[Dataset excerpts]
# # # # #
(** The entry a lookup returns, and where it is. *)
Lemma catalog_get_split (c : catalog) (k : value) (e : dict) :
  catalog_get c k = Some e ->
  exists c1 k' c2,
    c = c1 ++ (k', e) :: c2 /\ key_eqb k' k = true /\ catalog_get c1 k = None.
Proof.
  induction c as [|[k' e'] c IH]; simpl; [discriminate|].
  destruct (key_eqb k' k) eqn:E; intros H.
  - inversion H; subst. now exists [], k', c.
  - destruct (IH H) as (c1 & k1 & c2 & -> & Hk & Hnone).
    exists ((k', e') :: c1), k1, c2. simpl. now rewrite E.
Qed.

Lemma catalog_replace_split (c1 c2 : catalog) (k k' : value) (e e' : dict) :
  key_eqb k' k = true -> catalog_get c1 k = None ->
  catalog_replace (c1 ++ (k', e) :: c2) k e' = c1 ++ (k', e') :: c2.
Proof.
  intros Hk. induction c1 as [|[k1 e1] c1 IH]; simpl.
  - now rewrite Hk.
  - destruct (key_eqb k1 k); [discriminate|]. intros H. now rewrite IH.
Qed.

(** *** What one merge step does *)

Lemma merge_model_merged (region : string) (model : dict) (c c' : catalog) :
  merge_model region model c = Ok c' -> merged region model c c'.
Proof.
  unfold merge_model.
  destruct (truthy (get_default model "modelId" VNone)) eqn:Ht; simpl.
  2:{ intros H; inversion H; subst. now apply merged_dropped. }
  destruct (hashable (get_default model "modelId" VNone)) eqn:Hh; simpl;
    [|discriminate].
  destruct (catalog_get c (get_default model "modelId" VNone)) as [e|] eqn:Hg.
  2:{ intros H; inversion H; subst. now apply merged_new. }
  destruct (catalog_get_split _ _ _ Hg) as (c1 & k & c2 & Hc & Hk & Hnone).
  destruct (dict_get e "regions") as [v|] eqn:Hr; [|discriminate].
  destruct (contains v region) as [present|] eqn:Hp; simpl; [|discriminate].
  destruct present.
  - intros H; inversion H; subst c'. eapply merged_known; eauto.
  - destruct v; simpl in *; try discriminate.
    intros H; inversion H; subst c'. rewrite Hc.
    rewrite (catalog_replace_split c1 c2 _ k e _ Hk Hnone).
    eapply merged_extended; eauto. congruence.
Qed.
(** The UIO's periodic [_send_all_parameters], with every send
    succeeding, sends OP_MODE, VOLTAGE_OUT, CUR_LOOP_OUT, PWM_OUT and
    SWITCH_OUTPUT requests in that order and changes none of the
    user-visible shadow (op-modes, values, switches, pins). *)
Theorem uio_snapshot_order s :
  let s' := snd (_send_all_parameters (fun _ => true) s) in
  map fst (uio_sent s') = map fst (uio_sent s) ++
    [OP_MODE_REQ; VOLTAGE_OUT_VAL_REQ; CUR_LOOP_OUT_VAL_REQ; PWM_OUT_VAL_REQ;
     SWITCH_OUTPUT_REQ] /\
  same_user s s'.
Proof. apply uio_send_all_parameters_order. Qed.

(** [Pin.disable_all_features] never raises (each feature is disabled
    under its own try/except) and changes only op-modes and switch
    contents: values, last-sent mirrors, pin states, sent messages and the
    switch list lengths stay as they were. *)
Theorem disable_all_features_keeps_values p s :
  exists s', Pin.disable_all_features p s = (inr tt, s') /\ frame s s'.
Proof. apply disable_all_features_run. Qed.
End UioExtras.

Module ELoadExtras.
Import CanProtocol Device ELoad ELoadFacts ELoadExtraFacts.

(** [set_relay] on a relay id in 0..3 returns normally and [get_relay]
    then reads back the value written; op-modes, output voltages and
    currents are unchanged. *)
Theorem eload_relay_roundtrip send_ok r b s :
  0 <= r <= 3 -> length (_relay_states s) = 4%nat ->
  let s' := snd (set_relay send_ok r b s) in
  fst (set_relay send_ok r b s) = inr tt /\ get_relay r s' = Some b /\ same_shadow s s'.
Proof. apply set_relay_get. Qed.

Lemma eload_relay_roundtrip_witness :
  (0 <= 2 <= 3 /\ length (_relay_states init_eload) = 4%nat) /\
  let s' := snd (set_relay (fun _ => true) 2 true init_eload) in
  fst (set_relay (fun _ => true) 2 true init_eload) = inr tt /\
  get_relay 2 s' = Some true /\ same_shadow init_eload s'.
Proof.
  split; [split; [lia | reflexivity]|].
  apply eload_relay_roundtrip; [lia | reflexivity].
Defined.
(** [s.replace(/\s+/g, " ")]: [in_run] tells that the previous code unit
    belonged to the run of white space being replaced. *)
Fixpoint collapse_from (in_run : bool) (s : jsstring) : jsstring :=
  match s with
  | [] => []
  | c :: t =>
      if is_ws c then
        if in_run then collapse_from true t else 0x20 :: collapse_from true t
      else c :: collapse_from false t
  end.

Definition collapse_ws (s : jsstring) : jsstring := collapse_from false s.

(** *** [Number(text)]: StringToNumber of ECMA-262 *)

Definition is_digit (c : codeunit) : bool := (48 <=? c) && (c <=? 57).

Definition digit_val (c : codeunit) : Z := Z.of_N (c - 48).

(** Value of a digit of base at most 16, when it is one. *)
Definition hex_val (c : codeunit) : option Z :=
  if is_digit c then Some (digit_val c)
  else if (65 <=? c) && (c <=? 70) then Some (Z.of_N (c - 55))
  else if (97 <=? c) && (c <=? 102) then Some (Z.of_N (c - 87))
  else None.

Fixpoint span_digits (s : jsstring) : list codeunit * jsstring :=
  match s with
  | [] => ([], [])
  | c :: t =>
      if is_digit c then let (ds, r) := span_digits t in (c :: ds, r)
      else ([], s)
  end.

Definition digits_value (ds : list codeunit) : Z :=
  fold_left (fun acc d => 10 * acc + digit_val d)%Z ds 0%Z.

(** All of [s] read as digits of [base] after [acc]; [None] when [s]
    holds another code unit. *)
Fixpoint radix_value (base : Z) (acc : Z) (s : jsstring) : option Z :=
  match s with
  | [] => Some acc
  | c :: t =>
      match hex_val c with
      | Some d => if (d <? base)%Z then radix_value base (base * acc + d)%Z t
                  else None
      | None => None
      end
  end.

(** A numeric literal once read: infinity, or [m * 10 ^ e]. *)
Inductive numlit :=
| LitInf
| LitDec (m e : Z).
Lemma generateRandomMatrix_spec (P : Parameters) (rows cols : nat)
  (moduloQ : Q) (rand : Rand) :
  isInt moduloQ ->
  matrixOf (freshElement P) rows cols
    (fst (generateRandomMatrix rows cols (param_n P) moduloQ rand)).
Proof.
  intros Hq. unfold generateRandomMatrix, matrixOf.
  apply (repeatRand_spec
           (fun row => length row = cols /\ Forall (freshElement P) row)).
  intros rand1.
  apply (repeatRand_spec (freshElement P)).
  intros rand2. unfold randomPolynomial.
  pose proof (repeatRand_spec isInt (randomCoefficient moduloQ) (param_n P))
    as H.
  destruct (H ltac:(intros r; unfold randomCoefficient, Math_random;
                     cbn [fst]; apply isInt_symmetricValueModuloQ;
                     [apply isInt_inject | assumption]) rand2)
    as [Hl Hi].
  destruct (repeatRand (randomCoefficient moduloQ) (param_n P) rand2)
    as [cs rand3].
  cbn [fst] in *. split; assumption.
Qed.

Lemma isInt_eta (eta : Z) : isInt (inject_Z eta * 2 + 1)%Q.
Proof. reflexivity. Qed.

Lemma matrixOf_singleton (Pr : Polynomial -> Prop) (M : PolynomialMatrix) :
  matrixOf Pr 1 1 M -> exists p, M = [[p]] /\ Pr p.
Proof.
  intros [Hl Hr].
  destruct M as [|row [|row' M]]; try discriminate Hl.
  inversion Hr as [|? ? [Hlr HPr] _]; subst.
  destruct row as [|p [|p' row]]; try discriminate Hlr.
  inversion HPr; subst. exists p. split; [reflexivity | assumption].
Qed.

Lemma matrixOf_singleton_intro (Pr : Polynomial -> Prop) (p : Polynomial) :
  Pr p -> matrixOf Pr 1 1 [[p]].
Proof.
  intros H. split; [reflexivity|].
  repeat constructor. exact H.
Qed.

Lemma encryptBlocks_length (P : Parameters) (fuel : nat)
  (pk : CrystalsKyberPublicKey) (blocks : list Polynomial) :
  forall rand cts rand',
    encryptBlocks P fuel blocks pk rand = Ok (cts, rand') ->
    length cts = length blocks.
Proof.
  induction blocks as [|m blocks IH]; intros rand cts rand' H.
  - injection H as <- _. reflexivity.
  - cbn [encryptBlocks] in H.
    apply bind_Ok_inv in H. destruct H as [r1 [E1 H]].
    apply bind_Ok_inv in H. destruct H as [r2 [E2 H]].
    injection H as <- _. destruct r2 as [cts2 rand2].
    simpl. f_equal. eapply IH. exact E2.
Qed.

(** The sum of a matrix of ring elements and a freshly sampled matrix. *)
Lemma sum_with_fresh_ok (P : Parameters) (fuel rows cols : nat)
  (A E : PolynomialMatrix) :
  0 < rows ->
  matrixOf (ringElement P) rows cols A ->
  matrixOf (freshElement P) rows cols E ->
  exists C,
    addMatrices fuel A E (inject_Z (param_q P)) (modulusPolynomial P) = Ok C /\
    matrixOf (ringElement P) rows cols C.
Proof.
  intros Hrows HA HE.
  apply (combineMatrices_ok P Qplus fuel (ringElement P) (freshElement P)
           (ringElement P) rows cols A E (inject_Z (param_q P)));
    try assumption.
  - intros a [_ Ha]. exact Ha.
  - intros b [_ Hb]. lia.
  - intros a b Ha Hb. apply combinePolynomials_ringElement;
      [apply isInt_plus | assumption
      | apply freshElement_ringElement; assumption].
Qed.

(** ** Key generation, encryption and decryption of a block *)

Section Scheme.

(** A valid parameter set, and fuel for n turns of each reduction loop. *)
Variable P : Parameters.
Variable fuel : nat.
Hypothesis valid : validParameters P.
Hypothesis enough_fuel : param_n P <= fuel.

Let q : Q := inject_Z (param_q P).
Let mp : Polynomial := modulusPolynomial P.

Lemma valid_q : (0 < param_q P)%Z.
Proof. apply valid. Qed.

Lemma valid_k : 0 < param_k P.
Proof. apply valid. Qed.

(** The reduction of an integer polynomial of fewer than 2n coefficients
    returns, within n turns of its loop. *)
Lemma dividePolynomials_ok (p : Polynomial) :
  Forall isInt (coefficients p) ->
  length (coefficients p) <= 2 * param_n P ->
  exists r, dividePolynomials fuel p mp q = Ok r /\ ringElement P r.
Proof.
  intros Hint Hlen. unfold dividePolynomials, mp, q.
  destruct (dividePolynomials_loop_terminates
              (coefficients (modulusPolynomial P)) (param_q P) valid_q
              (modulusPolynomial_isInt P) (modulusPolynomial_monic P)
              (modulusPolynomial_not_nil P)
              fuel (coefficients p) Hint)
    as [r [Hr [Hl Hi]]].
  - rewrite length_modulusPolynomial. lia.
  - exists (mkPolynomial r). rewrite Hr. cbn [bind].
    split; [reflexivity|]. split; [exact Hi|].
    rewrite length_modulusPolynomial in Hl. cbn [coefficients]. lia.
Qed.
(** * gputemps: GDDR6 core / junction / VRAM temperature monitor

    A shallow embedding of [gputemps.c] and the properties of its register
    reader, device correlator, temperature sampler, refresh loops and
    command line.

    Conventions.  C integers are modelled as [Z] with the wrap-around of
    their width written out ([u32], [u64], [s32]).  Byte strings are
    [string]s.  Everything the program does to the outside world (standard
    output and error, system calls, management-library and PCI-library
    calls) is appended to a trace of [event]s carried by a state monad;
    everything the outside world answers is read from an environment
    record. *)

From Stdlib Require Import ZArith List String Ascii Bool Lia DecimalString.
Import ListNotations.
Local Open Scope string_scope.
Local Open Scope list_scope.
Local Open Scope Z_scope.

(** ** Machine integers *)

Definition u32 (z : Z) : Z := z mod 2 ^ 32.
Definition u64 (z : Z) : Z := z mod 2 ^ 64.
(** Conversion to [int] (two's complement, 32 bits). *)
Definition s32 (z : Z) : Z := (z + 2 ^ 31) mod 2 ^ 32 - 2 ^ 31.

(** ** Constants of the program *)

Definition REFRESH_DURATION : Z := 1.
Definition BUFFER_SIZE : Z := 1024.
(** * MeshCNN network composition (models/networks.py)

    A shallow embedding of the architecture layer of the repository: the
    construction ([__init__]) and evaluation ([forward]) of the down/up
    convolution stages, the encoder, the decoder and the classifier
    networks, together with the small helper functions of the module.

    The tensor library and the mesh layers ([MeshConv], [MeshPool],
    [MeshUnpool], [MeshAttention], the [torch.nn] layers) are not part of
    the module; they enter as parameters of a section.  Python exceptions
    are values of [PyError]; a construction is a computation in the error
    monad [result], a forward pass is a computation in the monad [M] that
    threads the meshes (which pooling and unpooling mutate) and may fail.

    Conventions.  Integers are [Z], Python lists are [list], an argument
    that may be None is an [option].  A layer object is true in a condition
    ([if self.pool:]), a list or ModuleList is true when it is not empty.
    Assertions are enabled.  The weights of the layers and their
    initialisation ([reset_params], [init_weights], [init_net]) and the
    learning-rate schedulers carry no structure and are left out; the
    dropout rate is a float that is only passed on to the attention layer. *)

From Stdlib Require Import String ZArith List Bool Lia.
From Stdlib Require PrimFloat.
Import ListNotations.
Local Open Scope Z_scope.

Set Implicit Arguments.

(** ** Python exceptions and the error monad *)

Inductive PyError : Type :=
| AssertionError (msg : string)
| NotImplementedError (msg : string)
| UnboundLocalError (var : string)
| TypeError (msg : string)
| AttributeError (attr : string)
| IndexError
| ZeroDivisionError
| OverflowError (msg : string)
| ValueError (msg : string)
| RuntimeError (msg : string).

Inductive result (A : Type) : Type :=
| Ok (a : A)
| Err (e : PyError).
Arguments Ok {A} a.
Arguments Err {A} e.

Definition rbind {A B : Type} (c : result A) (k : A -> result B) : result B :=
  match c with
  | Ok a => k a
  | Err e => Err e
  end.

Declare Scope result_scope.
Delimit Scope result_scope with res.
Notation "x <- c ;; k" := (rbind c (fun x => k))
  (at level 61, c at next level, right associativity) : result_scope.
Notation "' pat <- c ;; k" := (rbind c (fun x => match x with pat => k end))
  (at level 61, pat pattern, c at next level, right associativity) : result_scope.

Definition is_ok {A : Type} (r : result A) : bool :=
  match r with Ok _ => true | Err _ => false end.

(** ** Python lists *)

Definition len {A : Type} (l : list A) : Z := Z.of_nat (length l).

(** [l[i]] with Python's negative indices. *)
Definition py_index {A : Type} (l : list A) (i : Z) : result A :=
  let j := if i <? 0 then len l + i else i in
  if j <? 0 then Err IndexError
  else match nth_error l (Z.to_nat j) with
       | Some a => Ok a
       | None => Err IndexError
       end.

(** [l[:-1]] *)
Definition py_init {A : Type} (l : list A) : list A := removelast l.

(** [l[1:]] *)
Definition py_tail {A : Type} (l : list A) : list A := tl l.

(** [range(n)] as the list of its indices. *)
Definition py_range (n : Z) : list Z := map Z.of_nat (seq 0 (Z.to_nat n)).

(** [for x in l: acc = body(x, acc)] in the error monad. *)
Fixpoint rfold {A S : Type} (body : A -> S -> result S) (l : list A) (acc : S)
  : result S :=
  match l with
  | [] => Ok acc
  | x :: rest => rbind (body x acc) (rfold body rest)
  end.

(** Truth value of a flag that may be [None], [False] or [True]. *)
Definition truthy (b : option bool) : bool :=
  match b with Some true => true | _ => false end.

(** *** True division of integers

    [a / b] on integers is the float (IEEE binary64) nearest to the
    quotient, ties going to the even mantissa.  It raises when [b] is zero,
    and when that float is out of range. *)

(** [floor(log2(a / b))] for [a, b > 0]: the difference of the bit
    lengths, or one less. *)
Definition quotient_log2 (a b : Z) : Z :=
  let k := Z.log2 a - Z.log2 b in
  if Z.shiftl a (Z.max 0 (- k)) <? Z.shiftl b (Z.max 0 k) then k - 1 else k.

(** The float nearest to [a / b] for [a >= 0] and [b > 0], as the pair
    [(m, e)] that stands for [m * 2^e]: a mantissa [m] of at most 53 bits
    (or [2^53], when rounding carries) and an exponent [e] of at least
    [-1074], the exponent of the subnormal floats. *)
Definition nearest_float (a b : Z) : Z * Z :=
  let e := Z.max (quotient_log2 a b - 52) (-1074) in
  let num := Z.shiftl a (Z.max 0 (- e)) in
  let den := Z.shiftl b (Z.max 0 e) in
  let m := num / den in
  let r := num mod den in
  let up := (den <? 2 * r) || ((den =? 2 * r) && Z.odd m) in
  (if up then m + 1 else m, e).

Definition overflow_msg : string :=
  "integer division result too large for a float".

(** [int(a / b)] on integers: true division, which gives a float, then
    truncation toward zero.  The float is out of range from [2^1024] on. *)
Definition py_int_div (a b : Z) : result Z :=
  if b =? 0 then Err ZeroDivisionError
  else
    let '(m, e) := nearest_float (Z.abs a) (Z.abs b) in
    if 1024 <=? Z.log2 m + e
    then Err (OverflowError overflow_msg)
    else Ok (Z.sgn a * Z.sgn b * Z.shiftl m e).

(** ** Layer declarations

    The layers of the tensor library and of [models.layers] are declared by
    their constructor arguments.  A layer object is the record of the
    arguments it was built with. *)

(** [MeshConv(in_channels, out_channels, bias=...)]; [mc_bias = None] when
    the argument is left to the layer's default. *)
Record MeshConv : Type := mkMeshConv
  { mc_in_channels : Z; mc_out_channels : Z; mc_bias : option bool }.

Record MeshPool : Type := mkMeshPool { mp_target : Z }.

Record MeshUnpool : Type := mkMeshUnpool { mu_target : Z }.

Record MeshAttention : Type := mkMeshAttention
  { ma_n_head : Z;
    ma_d_model : Z;
    ma_d_k : Z;
    ma_d_v : Z;
    ma_attn_max_dist : option Z;
    ma_dropout : option PrimFloat.float;
    ma_use_values_as_is : option bool;
    ma_use_positional_encoding : option bool;
    ma_max_relative_position : option Z }.

Record InstanceNorm2d : Type := mkInstanceNorm2d { in2_features : Z }.
Record InstanceNorm1d : Type := mkInstanceNorm1d { in1_features : Z }.
Record BatchNorm2d : Type := mkBatchNorm2d { bn2_features : Z }.
Record Linear : Type := mkLinear { lin_in : Z; lin_out : Z }.

(** [nn.MaxPool1d(k)] / [nn.AvgPool1d(k)] *)
Inductive GlobalPool : Type :=
| MaxPool1d (kernel : Z)
| AvgPool1d (kernel : Z).

(** What [get_norm_layer] returns: a partial application of a torch
    normalisation class, or the class [NoNorm]. *)
Inductive NormFactory : Type :=
| PartialBatchNorm2d
| PartialInstanceNorm2d
| PartialGroupNorm (num_groups : Z)
| NoNormClass.

(** Keyword arguments built by [get_norm_args]. *)
Inductive NormArgs : Type :=
| ArgFake
| ArgNumChannels (f : Z)
| ArgNumFeatures (f : Z).

(** A normalisation layer instantiated by calling the factory on its keyword
    arguments [norm_args[i]]. *)
Record NormLayer : Type := mkNormLayer
  { nl_factory : NormFactory; nl_args : NormArgs }.

(** Every constructor call the module makes into the layer libraries. *)
Inductive LayerCtor : Type :=
| NewMeshConv (c : MeshConv)
| NewMeshPool (p : MeshPool)
| NewMeshUnpool (u : MeshUnpool)
| NewMeshAttention (a : MeshAttention)
| NewInstanceNorm2d (n : InstanceNorm2d)
| NewInstanceNorm1d (n : InstanceNorm1d)
| NewBatchNorm2d (n : BatchNorm2d)
| NewLinear (l : Linear)
| NewGlobalPool (g : GlobalPool)
| NewNormLayer (n : NormLayer).

(** ** The tensor backend

    [ctor_error] tells which exception, if any, a layer constructor raises
    for given arguments.  The mesh layers read and update the meshes; the
    plain tensor operations do not see them.  [relu] and [detach] are total
    on tensors; the other operations may raise (shape errors). *)
Record Backend : Type := mkBackend
  { Tensor : Type;
    Meshes : Type;
    DistMatrices : Type;
    ctor_error : LayerCtor -> option PyError;
    MeshConv_call : MeshConv -> Tensor -> Meshes -> result (Tensor * Meshes);
    (* pool(x, meshes) and pool(x, meshes, edge_priorities); the priorities
       are [None] when not given or given as None *)
    MeshPool_call :
      MeshPool -> Tensor -> option Tensor -> Meshes -> result (Tensor * Meshes);
    MeshUnpool_call : MeshUnpool -> Tensor -> Meshes -> result (Tensor * Meshes);
    (* attention(x, meshes[, dist_matrices]) returns
       (x, attn, attn_per_edge, dist_matrices) *)
    MeshAttention_call :
      MeshAttention -> Tensor -> option DistMatrices -> Meshes ->
      result ((Tensor * Tensor * Tensor * DistMatrices) * Meshes);
    InstanceNorm2d_call : InstanceNorm2d -> Tensor -> result Tensor;
    InstanceNorm1d_call : InstanceNorm1d -> Tensor -> result Tensor;
    Linear_call : Linear -> Tensor -> result Tensor;
    GlobalPool_call : GlobalPool -> Tensor -> result Tensor;
    relu : Tensor -> Tensor;
    detach : Tensor -> Tensor;
    tensor_add : Tensor -> Tensor -> result Tensor;
    squeeze : Z -> Tensor -> result Tensor;
    unsqueeze : Z -> Tensor -> result Tensor;
    (* fe.contiguous().view(fe.size()[0], -1) *)
    flatten_batch : Tensor -> result Tensor;
    (* torch.cat((a, b), dim) on two tensors *)
    cat_tensors : Tensor -> Tensor -> Z -> result Tensor }.

(** ** Helper functions of the module *)

(** [__name__] of the factory, when it has one (a class has, a
    [functools.partial] object has not). *)
Definition factory_name (f : NormFactory) : option string :=
  match f with
  | NoNormClass => Some "NoNorm"%string
  | _ => None
  end.

(** [norm_layer.func.__name__]: the class wrapped by a partial object. *)
Definition factory_func_name (f : NormFactory) : option string :=
  match f with
  | PartialBatchNorm2d => Some "BatchNorm2d"%string
  | PartialInstanceNorm2d => Some "InstanceNorm2d"%string
  | PartialGroupNorm _ => Some "GroupNorm"%string
  | NoNormClass => None
  end.

Definition not_found_msg (what : string) : string :=
  ("normalization layer [" ++ what ++ "] is not found")%string.

Definition get_norm_layer (norm_type : string) (num_groups : Z)
  : result NormFactory :=
  if String.eqb norm_type "batch" then Ok PartialBatchNorm2d
  else if String.eqb norm_type "instance" then Ok PartialInstanceNorm2d
  else if String.eqb norm_type "group" then Ok (PartialGroupNorm num_groups)
  else if String.eqb norm_type "none" then Ok NoNormClass
  else Err (NotImplementedError (not_found_msg norm_type)).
# # # # #
■ Work required
Transcribe each line of the data above, unaltered, from the one where "exists c1 k'" appears to the one where "- destruct (IH" appears, inclusive of both.

■ Written response
  exists c1 k' c2,
    c = c1 ++ (k', e) :: c2 /\ key_eqb k' k = true /\ catalog_get c1 k = None.
Proof.
  induction c as [|[k' e'] c IH]; simpl; [discriminate|].
  destruct (key_eqb k' k) eqn:E; intros H.
  - inversion H; subst. now exists [], k', c.
  - destruct (IH H) as (c1 & k1 & c2 & -> & Hk & Hnone).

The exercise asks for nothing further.